Hearing is a vastly underrated
sense. We tend to think of the world as a place that we see, interacting with
things and people based on how they look. Studies have shown that conscious
thought takes place at about the same rate as visual recognition, requiring a
significant fraction of a second per event. But hearing is a quantitatively
faster sense. While it might take you a full second to notice something out of
the corner of your eye, turn your head toward it, recognize it and respond to
it, the same reaction to a new or sudden sound happens at least 10 times as
fast.
This is because hearing has
evolved as our alarm system — it operates out of line of sight and works even
while you are asleep. And because there is no place in the universe that is
totally silent, your auditory system has evolved a complex and automatic
“volume control,” fine-tuned by development and experience, to keep most sounds
off your cognitive radar unless they might be of use as a signal that something
dangerous or wonderful is somewhere within the kilometer or so that your ears
can detect.
This is where attention kicks in.
Attention is not some monolithic
brain process. There are different types of attention, and they use different
parts of the brain. The sudden loud noise that makes you jump activates the
simplest type: the startle. A chain of five neurons from your ears to your
spine takes that noise and converts it into a defensive response in a mere
tenth of a second — elevating your heart rate, hunching your shoulders and
making you cast around to see if whatever you heard is going to pounce and eat
you. This simplest form of attention requires almost no brains at all and has
been observed in every studied vertebrate.

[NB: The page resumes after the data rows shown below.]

(* ===== verification/Deluge.v ===== *)
(** * The Deluge adapter (crates/sharerr-deluge/src/lib.rs)

    What each operation of the client contract asks of Deluge's web JSON-RPC: the cookie
    kept from the answers, signing in again, attaching the web UI to a daemon, labels, and
    the options of a torrent.  Deluge's reply may depend on every request it was sent
    before. *)

From Stdlib Require Import SpecFloat.
From S2P Require Import Prelude RustStd Text BTreeMap Model Endpoint Effects Client Json.

(** ** Requests *)

(** One request: the call, its parameters and the cookie sent with it. *)
Record DRequest : Type := mkDRequest { dq_method : bytes; dq_params : Json; dq_cookie : option bytes }.

(** What the web UI answers after the requests before: a status, the [Set-Cookie] headers,
    and a body that can be read or not; [Err] is no answer. *)
Class DelugeServer : Type := {
  dl_endpoint : bytes;
  dl_password : bytes;
  dl_reply : list DRequest -> DRequest -> result (N * list bytes * result bytes bytes) bytes
}.

(** The client: what it sent, and the session it holds. *)
Record DSession : Type := mkDSession { ds_sent : list DRequest; ds_cookie : option bytes }.

Abbreviation Web := (St DSession).

Definition KIND : ClientKind := Deluge.
Definition SESSION_COOKIE : bytes := bs "_session_id".
Definition NOT_AUTHENTICATED : Z := 1.
Definition UNKNOWN_METHOD : Z := 2.

(** [RpcError] and [Reply]. *)
Record RpcError : Type := mkRpcError { re_message : bytes; re_code : Z }.
Record Reply : Type := mkReply { rp_result : Json; rp_error : option RpcError }.

Definition de_rpc_error : Decoder RpcError := de_struct (fun o =>
  message ← field_or [] (bs "message") de_str o; code ← field_or 0%Z (bs "code") de_i64 o; Some (mkRpcError message code)).

Definition de_reply : Decoder Reply := de_struct (fun o =>
  result ← field_or JNull (bs "result") de_value o; error ← field_opt (bs "error") de_rpc_error o; Some (mkReply result error)).

(** ** Wire types *)

Record ListedTorrent : Type := mkListed {
  lt_name : bytes; lt_save_path : bytes; lt_state : bytes; lt_label : bytes; lt_ratio : N;
  lt_stop_at_ratio : bool; lt_stop_ratio : N; lt_max_upload_speed : N
}.

Definition de_listed : Decoder ListedTorrent := de_struct (fun o =>
  name ← field (bs "name") de_str o; save_path ← field (bs "save_path") de_str o; state ← field (bs "state") de_str o;
  label ← field_or [] (bs "label") de_str o; ratio ← field_or 0%N (bs "ratio") de_f64 o; stop_at ← field_or false (bs "stop_at_ratio") de_bool o;
  stop ← field_or 0%N (bs "stop_ratio") de_f64 o; speed ← field_or 0%N (bs "max_upload_speed") de_f64 o;
  Some (mkListed name save_path state label ratio stop_at stop speed)).

(** [BTreeMap<String, T>]: in the order of the names. *)
Definition de_map {T : Type} (d : Decoder T) : Decoder (list (bytes * T)) := de_struct (fun o =>
  rows ← mapM (fun kv => v ← d kv.2; Some (kv.1, v)) o; Some (btree_collect rows)).

(** [x.round() as u64] of an [x >= 0.0]: half away from zero, saturating. *)
Definition f64_round_u64 (bits : N) : N :=
  match f64_of_bits bits with
  | S754_infinity false => u64_max
  | S754_finite false m e =>
      N.min u64_max (if (0 <=? e)%Z then Npos m * 2 ^ Z.to_N e else (Npos m + 2 ^ Z.to_N (- e - 1)) / 2 ^ Z.to_N (- e))%N
  | _ => 0%N
  end.

(** [ListedTorrent::into_summary]. *)
Definition into_summary (hash : bytes) (t : ListedTorrent) : TorrentSummary :=
  mkTorrentSummary (str_to_ascii_lowercase hash) (lt_name t) (lt_save_path t) (client_content_path (lt_save_path t) (lt_name t))
    (lt_label t) (single_tag (lt_label t)) (bool_decide (lt_state t = bs "Seeding")) (bool_decide (lt_state t = bs "Paused"))
    (if f64_nonneg (lt_ratio t) then Some (lt_ratio t) else None)
    (if lt_stop_at_ratio t then Some (lt_stop_ratio t) else None)
    (if f64_nonneg (lt_max_upload_speed t) then Some (f64_round_u64 (lt_max_upload_speed t)) else None).

(** [FilesTorrent], [Tracker] and [TrackersTorrent]. *)
Definition de_files_torrent : Decoder (list TorrentFileEntry) := de_struct (field_or [] (bs "files")
  (de_vec (de_struct (fun o => name ← field (bs "path") de_str o; size ← field (bs "size") de_u64 o; Some (mkFileEntry name size))))).

Record Tracker : Type := mkTracker { tk_url : bytes; tk_tier : N }.

Definition de_tracker : Decoder Tracker := de_struct (fun o =>
  url ← field (bs "url") de_str o; tier ← field_or 0%N (bs "tier") de_u64 o; Some (mkTracker url tier)).

Definition de_trackers_torrent : Decoder (list Tracker) := de_struct (field_or [] (bs "trackers") (de_vec de_tracker)).

(** ** Pure parts *)

Definition into_result (method : bytes) (reply : Reply) : result Json ClientError :=
  match rp_error reply with Some error => Err (Api KIND (method ++ bs ": " ++ re_message error)) | None => Ok (rp_result reply) end.

Definition limit_options (limits : SeedingLimits) : list (bytes * Json) :=
  match sl_upload_limit_kib limits with Some kib => [(bs "max_upload_speed", JInt (Z.of_N kib))] | None => [] end ++
  match sl_ratio_limit limits with Some ratio => [(bs "stop_at_ratio", JBool true); (bs "stop_ratio", json_f64 ratio)] | None => [] end.

Definition LIST_KEYS : list bytes :=
  [bs "name"; bs "save_path"; bs "state"; bs "label"; bs "ratio"; bs "stop_at_ratio"; bs "stop_ratio"; bs "max_upload_speed"].

Definition tracker_json (url : bytes) (tier : N) : Json := JObj [(bs "url", JStr url); (bs "tier", JInt (Z.of_N tier))].

(** One tier each, in order. *)
Definition tiered (urls : list bytes) : list Json := imap (fun tier url => tracker_json url (N.of_nat tier)) urls.

(** The trackers [add_trackers] writes over those there are, or [None] when none is new;
    a tier is 64 bits wide. *)
Definition shifted_trackers (existing : list Tracker) (urls : list bytes) : option (list Json) :=
  let new := missing_urls urls (fun url => existsb (fun t => bool_decide (tk_url t = url)) existing) in
  if is_nonempty new
  then Some (tiered new ++ map (fun t => tracker_json (tk_url t) ((tk_tier t + N.of_nat (length new)) mod 2 ^ 64)) existing)
  else None.

(** The session pair of the first [Set-Cookie] that is one. *)
Definition session_of (set_cookie : list bytes) : option bytes :=
  list_find (fun pair => starts_with (SESSION_COOKIE ++ bs "=") pair)
    (omap (fun value => if header_text value then head (split_byte ";"%byte value) else None) set_cookie) ≫= fun found => Some found.2.

Section Client.
Context `{DS : DelugeServer} `{JT : JsonText} `{DT : DecodeText} `{B64 : Base64} (status_text : N -> bytes).

(** [DelugeClient::post]. *)
Definition post (method : bytes) (params : Json) : Web (result Reply ClientError) := fun s =>
  let request := mkDRequest method params (ds_cookie s) in
  let sent := ds_sent s ++ [request] in
  match dl_reply (ds_sent s) request with
  | Err e => (Err (Unreachable KIND dl_endpoint e), mkDSession sent (ds_cookie s))
  | Ok (status, set_cookie, body) =>
      match check_status status_text KIND status method with
      | Err e => (Err e, mkDSession sent (ds_cookie s))
      | Ok _ =>
          ((let? body := rmap_err (malformed KIND method) body in
            ok_or (json_parse body ≫= de_reply) (malformed KIND method (decode_text body))),
           mkDSession sent (match session_of set_cookie with Some cookie => Some cookie | None => ds_cookie s end))
      end
  end.

(** [DelugeClient::call]. *)
Definition call (method : bytes) (params : Json) : Web (result Json ClientError) :=
  try! reply := post method params in sret (into_result method reply).

Definition decode {T : Type} (d : Decoder T) (name : bytes) (value : Json) : result T ClientError :=
  ok_or (d value) (malformed KIND name (value_text value)).

Definition no_daemon : ClientError := Api KIND (bs "the web UI knows no daemon to connect to — add one in its Connection Manager").

Definition truthy (v : Json) : bool := default false (jas_bool v).

(** [DelugeClient::connect]. *)
Definition connect : Web (result unit ClientError) :=
  try! login := call (bs "auth.login") (JArr [JStr dl_password]) in
  if negb (truthy login) then sret (Err (AuthRejected KIND))
  else
    try! connected := call (bs "web.connected") (JArr []) in
    if truthy connected then sret (Ok tt)
    else
      try! hosts := call (bs "web.get_hosts") (JArr []) in
      match decode (de_vec (de_vec de_value)) (bs "web.get_hosts") hosts with
      | Err e => sret (Err e)
      | Ok hosts =>
          match head hosts ≫= head with
          | None => sret (Err no_daemon)
          | Some host => try! _ := call (bs "web.connect") (JArr [host]) in sret (Ok tt)
          end
      end.

(** A refusal that may be a lost session or daemon. *)
Definition signs_in_again (reply : Reply) : bool :=
  match rp_error reply with Some error => (re_code error =? NOT_AUTHENTICATED)%Z || (re_code error =? UNKNOWN_METHOD)%Z | None => false end.

(** [DelugeClient::rpc]. *)
Definition rpc (method : bytes) (params : Json) : Web (result Json ClientError) :=
  try! reply := post method params in
  if signs_in_again reply then
    try! _ := connect in
    try! reply := post method params in
    sret (into_result method reply)
  else sret (into_result method reply).

(** [DelugeClient::torrent_status]. *)
Definition torrent_status {T : Type} (d : Decoder T) (hash : bytes) (names : list bytes) : Web (result T ClientError) :=
  try! value := rpc (bs "core.get_torrent_status") (JArr [JStr hash; JArr (map JStr names)]) in
  sret (decode d (bs "core.get_torrent_status") value).

Definition write_trackers (hash : bytes) (trackers : list Json) : Web (result unit ClientError) :=
  try! _ := rpc (bs "core.set_torrent_trackers") (JArr [JStr hash; JArr trackers]) in sret (Ok tt).

(** An error whose text says so. *)
Definition says (what : bytes) (r : result Json ClientError) : bool :=
  match r with Err e => contains what (client_error_text e) | Ok _ => false end.

(** [DelugeClient::apply_label]: what comes of it is only logged. *)
Definition apply_label (hash label : bytes) : Web unit :=
  let label := str_to_ascii_lowercase label in
  let! added := call (bs "label.add") (JArr [JStr label]) in
  if match added with Ok _ => true | Err _ => says (bs "already exists") added end
  then let! _ := call (bs "label.set_torrent") (JArr [JStr hash; JStr label]) in sret tt
  else sret tt.

(** ** The operations *)

Definition dl_version : Web (result bytes ClientError) :=
  try! version := rpc (bs "daemon.get_version") (JArr []) in sret (Ok (default (bs "unknown") (jas_str version))).

(** Of the category: the label, whatever its case. *)
Definition labelled (category : option bytes) (t : ListedTorrent) : bool :=
  match category with Some c => str_eq_ignore_ascii_case (lt_label t) c | None => true end.

Definition dl_list (category : option bytes) : Web (result (list TorrentSummary) ClientError) :=
  try! value := rpc (bs "core.get_torrents_status") (JArr [JObj []; JArr (map JStr LIST_KEYS)]) in
  sret (let? listed := decode (de_map de_listed) (bs "core.get_torrents_status") value in
        Ok (map (fun row => into_summary row.1 row.2) (filter (fun row => labelled category row.2 = true) listed))).

Definition dl_files (hash : bytes) : Web (result (list TorrentFileEntry) ClientError) := torrent_status de_files_torrent hash [bs "files"].

Definition apply_limits (hash : bytes) (limits : SeedingLimits) : Web (result unit ClientError) :=
  try! _ := rpc (bs "core.set_torrent_options") (JArr [JArr [JStr hash]; JObj (limit_options limits)]) in sret (Ok tt).

(** [TorrentClient::set_limits], the contract's default. *)
Definition set_limits (hash : bytes) (limits : SeedingLimits) : Web (result unit ClientError) :=
  if limits_is_empty limits then sret (Ok tt) else apply_limits hash limits.

Definition add_options (r : AddRequest) : list (bytes * Json) :=
  limit_options (ar_limits r) ++
  [(bs "download_location", JStr (ar_save_path r)); (bs "move_completed", JBool false);
   (bs "add_paused", JBool (ar_stopped r)); (bs "seed_mode", JBool (ar_skip_checking r))].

More complex attention kicks in
when you hear your name called from across a room or hear an unexpected
birdcall from inside a subway station. This stimulus-directed attention is
controlled by pathways through the temporoparietal and inferior frontal cortex
regions, mostly in the right hemisphere — areas that process the raw, sensory
input, but don’t concern themselves with what you should make of that sound.
(Neuroscientists call this a “bottom-up” response.)
But when you actually pay
attention to something you’re listening to, whether it is your favorite song or
the cat meowing at dinnertime, a separate “top-down” pathway comes into play.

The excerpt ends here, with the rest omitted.